In January, 1967, after seeing a “For Sale” sign in front of the ten-acre tract, Leonard, Jr., wrote a letter to the real estate *412 agent advising of his claim to an interest in the land. In May, 1967, Mrs. Magdalene Gause brought suit to enjoin Leonard, Jr., and his wife from interfering with Mrs. Gause in her efforts to sell the property. Leonard, Jr., and his wife brought suit asserting their claim to title in the ten acres. The trial court upon agreement of the parties consolidated the two- causes, and as consolidated the case went to trial in October, 1967.

Leonard Gause, Jr., and his wife, in their petition to impress a constructive or resulting trust on the ten acres, stated they were willing to tender the sum of $2,300 to- Mrs.
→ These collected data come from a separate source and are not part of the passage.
(** C9: two calls of [/generate-embedding] with the same [face] bytes,
    the libraries answering alike up to the text of their exceptions,
    return identical embedding vectors.  The two replies have the same
    status and the same ["embedding"], a 200 reply is reproduced whole
    (only the message of an error reply can differ), and an exception
    that leaves one call leaves the other with the same class.  When the
    upload decodes and the embedder finds a first face with an
    embedding, both calls do reply 200 with that embedding. *)
Theorem same_upload_same_embedding (r1 r2 : Request) :
  same_libraries lib1 lib2 →
  files r1 !! "face" = files r2 !! "face" →
  match result (generate_embedding (lib:=lib1) r1),
        result (generate_embedding (lib:=lib2) r2) with
  | Ret resp1, Ret resp2 =>
      status resp1 = status resp2
      ∧ body resp1 !! "embedding" = body resp2 !! "embedding"
      ∧ (status resp1 = 200 → resp1 = resp2)
  | Raise e1, Raise e2 => exc_class e1 = exc_class e2
  | _, _ => False
  end
  ∧ ∀ b img obj others v,
      files r1 !! "face" = Some b →
      result (open_rgb_array (lib:=lib1) b) = Ret img →
      @DeepFace_represent lib1 img MODEL_NAME true DETECTOR_BACKEND
        = Ret (obj :: others) →
      obj !! "embedding" = Some v →
      result (generate_embedding (lib:=lib1) r1)
        = Ret (mkResponse {[ "embedding" := v ]} 200)
      ∧ result (generate_embedding (lib:=lib2) r2)
          = Ret (mkResponse {[ "embedding" := v ]} 200).
Proof.
  intros Hsame Hfiles. split.
  - pose proof (generate_embedding_try_same r1 r2 Hsame Hfiles) as Htry.
    unfold generate_embedding. rewrite !result_try_except.
    destruct (result (generate_embedding_try (lib:=lib1) r1)) as [resp1|e1],
             (result (generate_embedding_try (lib:=lib2) r2)) as [resp2|e2];
      cbn in Htry; try done.
    + by subst resp2.
    + unfold generate_embedding_except, isinstance. rewrite Htry.
      by destruct (issubclass (exc_class e2) Exception).
  - intros b img obj others v Hface Himg Hobjs Hkey. split.
    + by eapply first_face_reply.
    + pose proof (open_rgb_array_same b Hsame) as Hopen.
      rewrite Himg in Hopen.
      destruct (result (open_rgb_array (lib:=lib2) b)) as [img2|e2] eqn:Himg2;
        cbn in Hopen; [subst img2|done].
      destruct Hsame as (_ & _ & Hrepresent). specialize (Hrepresent img).
      rewrite Hobjs in Hrepresent.
      destruct (@DeepFace_represent lib2 img MODEL_NAME true DETECTOR_BACKEND)
        as [objs2|e2] eqn:Hobjs2; cbn in Hrepresent; [subst objs2|done].
      eapply first_face_reply; [by rewrite <-Hfiles|done..].
Qed.
(** ** More on updates *)

(** X15. Two updates of the same key compose to the later one: after
    [update_config(section, key, v1)], [update_config(section, key, v2)]
    leaves the store and the file exactly as the second update alone would
    have. In particular an update done twice is the update done once. *)
Theorem update_config_last_wins self fs entries section key v1 v2 :
  config self = VDict entries ->
  (dict_get section entries = None \/
   exists stored, dict_get section entries = Some (VDict stored)) ->
  exists self1 fs1,
    update_config self fs section key v1 = Ok (self1, fs1) /\
    update_config self1 fs1 section key v2 = update_config self fs section key v2.
Proof.
  intros Hc Hshape. rewrite !(update_config_formula self fs entries) by done.
  cbn zeta. eexists _, _. split; [reflexivity|].
  erewrite update_config_formula; [|reflexivity|right; rewrite dict_get_set_eq; by eexists].
  cbn zeta. cbn [config_path].
  by rewrite stored_section_set, !dict_set_set, insert_insert_eq.
Qed.

Lemma update_config_last_wins_witness :
  (exists stored, dict_get "pipeline" default_entries = Some (VDict stored)) /\
  exists self1 fs1,
    update_config default_store default_files "pipeline" "retries" (VInt 1) = Ok (self1, fs1) /\
    update_config self1 fs1 "pipeline" "retries" (VInt 3) =
      update_config default_store default_files "pipeline" "retries" (VInt 3).
Proof.
  split; [by eexists|].
  apply (update_config_last_wins default_store default_files default_entries);
    [reflexivity | right; by eexists].
Defined.
(** * terraform-provider-k3d: expansion helpers and the CRUD call chains

    A shallow embedding of [internal/provider]: the [expand*] helpers that
    turn schema blocks into the k3d simple configuration, [flattenCredentials],
    and the Create/Read/Delete functions of the cluster, node and registry
    resources and data sources, in their current variant (k3d v5,
    [v1alpha4], registry with volumes and proxy).  The k3d client, the k3d
    configuration pipeline and the plugin SDK are collaborators: every call
    to them goes through a [Collaborators] record of handlers over an
    abstract world, and is logged in a run's event list. *)

From stdpp Require Import base option list strings gmap pretty.

Open Scope Z_scope.

(** ** Go outcomes *)

(** A Go expression either yields a value or panics (a failed type assertion
    on a nil interface, a nil pointer dereference). *)
Inductive res (A : Type) : Type :=
| Ret (a : A)
| Panic.
Arguments Ret {A} a.
Arguments Panic {A}.

#[global] Instance res_ret : MRet res := @Ret.
#[global] Instance res_bind : MBind res := λ A B k r,
  match r with
  | Ret a => k a
  | Panic => Panic
  end.

(** An [error] is modelled by its text, [err.Error()]. *)
Definition error : Type := string.

(** [(T, error)] results of the collaborators. *)
Inductive result (A : Type) : Type :=
| Ok (a : A)
| Err (e : error).
Arguments Ok {A} a.
Arguments Err {A} e.

(** [i.(T)] on an element of a [[]interface{}]: [None] is the nil interface,
    on which the single-valued type assertion panics. *)
Definition assert {A} (i : option A) : res A :=
  match i with
  | Some v => Ret v
  | None => Panic
  end.

(** [for _, i := range l { ...; out = append(out, body(i)) }] *)
Fixpoint range_append {A B} (body : A → res B) (l : list A) (out : list B)
  : res (list B) :=
  match l with
  | [] => Ret out
  | i :: l' => b ← body i; range_append body l' (out ++ [b])
  end.

(** The guard [len(l) == 0 || l[0] == nil] that opens every helper. *)
Definition empty_or_nil {A} (l : list (option A)) : bool :=
  match l with
  | [] => true
  | None :: _ => true
  | Some _ :: _ => false
  end.

(** [fmt.Sprintf("%d", n)] *)
Definition fmt_d (n : Z) : string := pretty n.

(** ** Package [diag] of the plugin SDK *)

Module diag.
Inductive Severity : Type := Error | Warning.

Record Diagnostic : Type := mkDiagnostic {
  Sev : Severity;
  Summary : string;
  Detail : string
}.

Definition Diagnostics : Type := list Diagnostic.

(** [diag.FromErr(err)] for a non-nil [err]. *)
Definition FromErr (err : error) : Diagnostics :=
  [ {| Sev := Error; Summary := err; Detail := "" |} ].

(** [diag.Errorf(msg)] with a format that has no verbs. *)
Definition Errorf (msg : string) : Diagnostics :=
  [ {| Sev := Error; Summary := msg; Detail := "" |} ].

(** [Error] outranks [Warning]; nothing outranks [Error]. *)
Definition more_severe (a b : Severity) : bool :=
  match a, b with
  | Error, Warning => true
  | _, _ => false
  end.

End diag.

(** ** Schema blocks, as [d.Get] hands them to the provider

    A block list is a [[]interface{}] whose elements are
    [map[string]interface{}] values or nil; a block's attributes carry the
    zero value of their schema type when the configuration omits them. *)

Record KeyValueBlock : Type := {
  kv_key : string;
  kv_value : string;
  kv_node_filters : list (option string)
}.

Record ExposureBlock : Type := {
  exp_host : string;
  exp_host_ip : string;
  exp_host_port : Z
}.

Record PortBlock : Type := {
  port_host : string;
  port_host_port : Z;
  port_container_port : Z;
  port_protocol : string;
  port_node_filters : list (option string)
}.

Record VolumeBlock : Type := {
  vol_source : string;
  vol_destination : string;
  vol_node_filters : list (option string)
}.

Record RegistryVolumeBlock : Type := {
  rvol_source : string;
  rvol_destination : string
}.

Record K3dBlock : Type := {
  k3d_disable_image_volume : bool;
  k3d_disable_load_balancer : bool
}.

Record ExtraArgBlock : Type := {
  xa_arg : string;
  xa_node_filters : list (option string)
}.

Record K3sBlock : Type := {
  k3s_extra_args : list (option ExtraArgBlock)
}.

Record KubeconfigBlock : Type := {
  kc_update_default_kubeconfig : bool;
  kc_switch_current_context : bool
}.

Record RuntimeBlock : Type := {
  rt_agents_memory : string;
  rt_gpu_request : string;
  rt_servers_memory : string
}.

Record RegistryCreateBlock : Type := {
  rc_name : string;
  rc_host : string;
  rc_image : string;
  rc_host_port : string
}.

Record RegistriesBlock : Type := {
  regs_config : string;
  regs_create : list (option RegistryCreateBlock);
  regs_use : list (option string)
}.

(** ** k3d configuration values built by the provider ([v1alpha4]) *)

Record EnvVarWithNodeFilters : Type := {
  EnvVar : string;
  env_NodeFilters : list string
}.

Record LabelWithNodeFilters : Type := {
  Label : string;
  label_NodeFilters : list string
}.

Record PortWithNodeFilters : Type := {
  Port : string;
  port_NodeFilters : list string
}.

Record VolumeWithNodeFilters : Type := {
  Volume : string;
  volume_NodeFilters : list string
}.

Record K3sArgWithNodeFilters : Type := {
  Arg : string;
  arg_NodeFilters : list string
}.
(** * Arm64EncoderIpc: the x64 driver side of the ARM64 encoder IPC channel

    A shallow embedding of [Arm64EncoderIpc.h] / [Arm64EncoderIpc.cpp]
    (namespace [Arm64EncoderIpc], class [EncoderIpcClient]) and the
    properties of its shared-memory protocol.

    - the packed structs of the header file are records, and their byte
      layout is computed from the member declarations under
      [#pragma pack(push, 1)];
    - the client object, the process-wide Win32 state (open handles, mapped
      views), the content of the named shared region and the chronological
      log of Win32 calls and shared-memory accesses form a [World];
    - member functions are computations in a state monad over [World] whose
      only failure is a fault on dereferencing an invalid region pointer;
    - what lies outside the client (whether a named object exists, whether a
      call succeeds, what a wait returns) is supplied call by call; events
      carry no signalled state of their own;
    - there is one named region and every view of this process aliases it;
      the encoder process is not part of these sources, so the region changes
      only through the client and, in the round-trip property, through the
      collaborator that echoes a frame. *)

From stdpp Require Import gmap strings list fin_maps pretty.
From Stdlib Require Import ZArith Lia.
From Stdlib.Strings Require Import Byte.

Open Scope Z_scope.

(** ** Fixed-width integers *)

Definition HANDLE := Z.
Definition DWORD := Z.
Definition nullptr : Z := 0.

Definition to_uint8 (v : Z) : Z := v mod 2 ^ 8.
Definition to_uint32 (v : Z) : Z := v mod 2 ^ 32.
Definition to_uint64 (v : Z) : Z := v mod 2 ^ 64.

Definition is_uint32 (v : Z) : Prop := 0 <= v < 2 ^ 32.
Definition is_uint64 (v : Z) : Prop := 0 <= v < 2 ^ 64.

(** ** Constants of [Arm64EncoderIpc.h] *)

Definition SHARED_MEM_NAME : string := "ALVR_ARM64_ENCODER".
Definition FRAME_READY_EVENT : string := "ALVR_ARM64_FRAME_READY".
Definition PACKET_READY_EVENT : string := "ALVR_ARM64_PACKET_READY".
Definition ENCODER_READY_EVENT : string := "ALVR_ARM64_ENCODER_READY".

Definition FRAME_BUFFER_SIZE : Z := 4096 * 2160 * 4.
Definition PACKET_BUFFER_SIZE : Z := 4 * 1024 * 1024.

(** Win32 constants used by the client. *)
Definition WAIT_OBJECT_0 : DWORD := 0.
Definition WAIT_TIMEOUT : DWORD := 258.
Definition WAIT_FAILED : DWORD := 4294967295.

Inductive PixelFormat := RGBA | NV12 | P010.

(** [static_cast<uint8_t>(format)] *)
Definition PixelFormat_to_uint8 (f : PixelFormat) : Z :=
  match f with RGBA => 0 | NV12 => 1 | P010 => 2 end.

(** ** Byte layout of the packed structs *)

Module Layout.

(** A declared member: its name, its size in bytes and the alignment its
    type asks for. *)
Record Member := mkMember { m_name : string; m_size : Z; m_align : Z }.

Definition uint8_t (n : string) : Member := mkMember n 1 1.
Definition uint32_t (n : string) : Member := mkMember n 4 4.
Definition uint64_t (n : string) : Member := mkMember n 8 8.
Definition uint8_array (n : string) (len : Z) : Member := mkMember n len 1.

Definition round_up (off a : Z) : Z := ((off + a - 1) / a) * a.

(** Under [#pragma pack(p)] a member is aligned to the smaller of [p] and
    its own alignment. *)
Definition packed_align (pack : Z) (m : Member) : Z := Z.min pack (m_align m).
(** * cdnbuddy-intent: conversation state and response integrity

    A shallow embedding of the Go packages [models], [prompts], [handlers],
    [transport], [memory] and [llm] of cdnbuddy-intent, followed by the
    properties of the intent pipeline and of the session store.

    Go strings are byte sequences and are modelled by [string]; Go maps by
    stdpp's [gmap]; a Go function returning [(T, error)] by [result T];
    code that mutates the Redis store, the session cache or the clock
    threads a [World] explicitly.  Library calls whose behaviour the
    repository does not define (encoding/json, strings.Title, the HTTP
    round trip) are parameters of the sections that use them. *)

From Stdlib Require Import ZArith Ascii String List Lia.
From Stdlib Require Import DecimalString DecimalFacts DecimalPos DecimalZ.
From stdpp Require Import base option list gmap strings.

#[local] Set Warnings "-register-all".
Local Open Scope string_scope.
Local Open Scope list_scope.
Local Open Scope Z_scope.

(** ** Go runtime: errors, results, byte strings *)

(** An [error] value.  [DeadlineExceeded] is [context.DeadlineExceeded],
    [RedisNil] is [redis.Nil], [Errorf] an error built from a message and
    [Wrap] the [%w] form of [fmt.Errorf]. *)
Inductive error : Type :=
| DeadlineExceeded
| RedisNil
| Errorf (msg : string)
| Wrap (prefix : string) (cause : error).

Fixpoint Error (e : error) : string :=
  match e with
  | DeadlineExceeded => "context deadline exceeded"
  | RedisNil => "redis: nil"
  | Errorf msg => msg
  | Wrap prefix cause => prefix +:+ Error cause
  end.

Inductive result (A : Type) : Type :=
| Ok (a : A)
| Err (e : error).
Arguments Ok {A} a.
Arguments Err {A} e.

Definition is_Ok {A} (r : result A) : bool :=
  match r with Ok _ => true | Err _ => false end.

Definition dq : ascii := ascii_of_nat 34.
Definition nl : string := String (ascii_of_nat 10) EmptyString.
Definition quoted (s : string) : string := String dq (s +:+ String dq EmptyString).

(** [lines l] joins the lines of a raw string literal with newlines. *)
Definition lines (l : list string) : string := String.concat nl l.

Definition is_empty (s : string) : bool :=
  match s with EmptyString => true | String _ _ => false end.

Definition lbrace : ascii := ascii_of_nat 123.
Definition rbrace : ascii := ascii_of_nat 125.

(** [braced body] is [body] between an opening and a closing brace, the
    shape of the text of every JSON object. *)
Definition braced (body : string) : string :=
  String lbrace (body +:+ String rbrace EmptyString).

Module strings.

(** [strings.Index(s, c)] for a one-byte needle: the index of the first
    occurrence, or [-1]. *)
Fixpoint IndexByte (s : string) (c : ascii) : Z :=
  match s with
  | EmptyString => -1
  | String a r =>
      if Ascii.eqb a c then 0
      else let i := IndexByte r c in if i =? -1 then -1 else i + 1
  end.

(** [strings.LastIndex(s, c)] for a one-byte needle. *)
Fixpoint LastIndexByte (s : string) (c : ascii) : Z :=
  match s with
  | EmptyString => -1
  | String a r =>
      let i := LastIndexByte r c in
      if i =? -1 then (if Ascii.eqb a c then 0 else -1) else i + 1
  end.

(** [strings.IndexByte(s, c) >= 0]: the byte occurs in [s]. *)
Fixpoint ContainsByte (s : string) (c : ascii) : bool :=
  match s with
  | EmptyString => false
  | String a r => (Ascii.eqb a c || ContainsByte r c)%bool
  end.

(** The slice expression [s[lo:hi]]. *)
Definition slice (s : string) (lo hi : Z) : string :=
  substring (Z.to_nat lo) (Z.to_nat (hi - lo)) s.

(** [strings.Join]. *)
Definition Join (elems : list string) (sep : string) : string :=
  String.concat sep elems.

(** [strings.Title] restricted to ASCII: the first letter of every word
    is upper-cased, a word starting after any byte that is not a letter,
    a digit or an underscore. *)
Definition is_lower (c : ascii) : bool :=
  let n := nat_of_ascii c in (Nat.leb 97 n && Nat.leb n 122)%bool.
Definition is_upper (c : ascii) : bool :=
  let n := nat_of_ascii c in (Nat.leb 65 n && Nat.leb n 90)%bool.
Definition is_digit (c : ascii) : bool :=
  let n := nat_of_ascii c in (Nat.leb 48 n && Nat.leb n 57)%bool.
Definition to_upper (c : ascii) : ascii :=
  if is_lower c then ascii_of_nat (nat_of_ascii c - 32) else c.
Definition to_lower (c : ascii) : ascii :=
  if is_upper c then ascii_of_nat (nat_of_ascii c + 32) else c.
Definition isSeparator (c : ascii) : bool :=
  negb (is_lower c || is_upper c || is_digit c
        || Ascii.eqb c "_" || Nat.leb 128 (nat_of_ascii c))%bool.

Fixpoint title_from (prev : ascii) (s : string) : string :=
  match s with
  | EmptyString => EmptyString
  | String a r =>
      String (if isSeparator prev then to_upper a else a) (title_from a r)
  end.

Definition TitleASCII (s : string) : string := title_from " " s.

End strings.

(** ** Package models *)

Module ConversationMessage.
Record t : Type := mk { Role : string; Message : string }.
End ConversationMessage.

Module ActionSchema.
Record t : Type := mk { Action : string; Parameters : list string }.
End ActionSchema.

Module IntentRequest.
Record t : Type := mk {
  SessionID : string;
  UserMessage : string;
  ConversationHistory : list ConversationMessage.t;
  AvailableActions : list ActionSchema.t
}.
(** The zero value of the struct. *)
Definition zero : t := mk EmptyString EmptyString [] [].
End IntentRequest.

Module IntentResponse.
(** [Parameters] is a Go map: [None] is the nil map.  The values are
    [*string]: [None] is a nil pointer (JSON null). *)
Record t : Type := mk {
  SessionID : string;
  Action : option string;
  Status : string;
  Parameters : option (gmap string (option string));
  UserMessage : string;
  ErrorCode : option string;
  ErrorMessage : option string
}.
Definition zero : t :=
  mk EmptyString None EmptyString None EmptyString None None.

Definition set_SessionID (v : string) (r : t) : t :=
  mk v (Action r) (Status r) (Parameters r) (UserMessage r)
     (ErrorCode r) (ErrorMessage r).
Definition set_Action (v : option string) (r : t) : t :=
  mk (SessionID r) v (Status r) (Parameters r) (UserMessage r)
     (ErrorCode r) (ErrorMessage r).
Definition set_Status (v : string) (r : t) : t :=
  mk (SessionID r) (Action r) v (Parameters r) (UserMessage r)
     (ErrorCode r) (ErrorMessage r).
Definition set_Parameters (v : option (gmap string (option string)))
    (r : t) : t :=
  mk (SessionID r) (Action r) (Status r) v (UserMessage r)
     (ErrorCode r) (ErrorMessage r).
Definition set_UserMessage (v : string) (r : t) : t :=
  mk (SessionID r) (Action r) (Status r) (Parameters r) v
     (ErrorCode r) (ErrorMessage r).
Definition set_ErrorCode (v : option string) (r : t) : t :=
  mk (SessionID r) (Action r) (Status r) (Parameters r) (UserMessage r)
     v (ErrorMessage r).
Definition set_ErrorMessage (v : option string) (r : t) : t :=
  mk (SessionID r) (Action r) (Status r) (Parameters r) (UserMessage r)
     (ErrorCode r) v.
End IntentResponse.

Module models.
Definition StatusNeedsInfo : string := "NEEDS_INFO".
Definition StatusReady : string := "READY".
Definition StatusError : string := "ERROR".

Definition ErrorLLMTimeout : string := "LLM_API_TIMEOUT".
Definition ErrorLLMFailed : string := "LLM_API_FAILED".
Definition ErrorParseError : string := "PARSE_ERROR".
Definition ErrorUnknownIntent : string := "UNKNOWN_INTENT".
End models.

(** [make(map[string]*string)]. *)
Definition make_map : option (gmap string (option string)) := Some ∅.

(** ** unicode/utf8

    How a loop over [utf8.DecodeRuneInString] cuts a string: into the
    well-formed UTF-8 sequences it holds and the bytes that start none,
    for which the function reports [RuneError] with width 1. *)

Module utf8.

Definition between (lo hi : N) (c : ascii) : bool :=
  ((lo <=? N_of_ascii c) && (N_of_ascii c <=? hi))%N.

(** The second byte accepted after the first byte of a sequence of
    three and of four: the [acceptRanges] of the package. *)
Definition accept3 (b0 b1 : ascii) : bool :=
  if (N_of_ascii b0 =? 224)%N then between 160 191 b1
  else if (N_of_ascii b0 =? 237)%N then between 128 159 b1
  else between 128 191 b1.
Magdalene Gause as an offer to do- equity under their prayer for equitable relief and for judgment impressing a constructive trust upon the property.

The case was tried before the court without intervention of a jury. The trial court entered judgment on December 5, 1967, impressing the ten acres of land and all improvements with a constructive trust in favor of Leonard L. Gause, Jr., and wife, Rita Mary Gause, subject to a life estate in favor of Mrs. Magdalene Gause.

The court found that Mrs. Magdalene Gause and her husband had enhanced the value of the property to the extent of $7,000 through improvements they made “in and prior to 1949.” The court charged the property with an equitable lien in favor of Mrs. Magdalene Gause for the lesser of two sums: (1) $7,000 less one-fourth of one percent thereof per month ($17.50 per month) from September 1, 1949, to date of the death of Mrs. Magdalene Gause; or (2) The amount by which the improvements enhance the value of the property at the time of the death of Mrs. Magdalene Gause.

In addition, the property was charged with an equitable lien for the sum of $2,300 for reimbursement of the purchase price. Both the alternate sum and the sum of $2,300 were made payable at the death of Mrs. Magdalene Gause, with interest thereafter but not before.

Mrs. Magdalene Gause is an appellant seeking to have set aside the action of the trial court impressing the property with a constructive trust in favor of her son, Leonard Gause, Jr., and his wife.

The son and his wife are appellants assailing that part of the trial court’s judgment charging the property with an equitable lien for improvements made by his parents in and prior to 1949. They have not appealed from the action of the trial court charging the property with a lien for the sum of $2,300.

Mrs. Magdalene Gause urges four points of error. She contends that (1) the pleadings were insufficient as a matter of law to support a judgment imposing a constructive trust; (2) the claim to an interest in the land was barred by the statute of limitations and by laches; (3) the evidence was insufficient as a matter of law to support the imposition of a constructive trust; and (4) the court was not at liberty to disregard the fact that the property was acquired for a good and valuable consideration.

The only point of error presented by Leonard Gause, Jr., and wife in their appeal is that the trial court erred in requiring them to make reimbursement for the value by which the property will be enhanced at the time of his mother’s death through the improvements made by his parents.

We consider first the points of error brought by Mrs.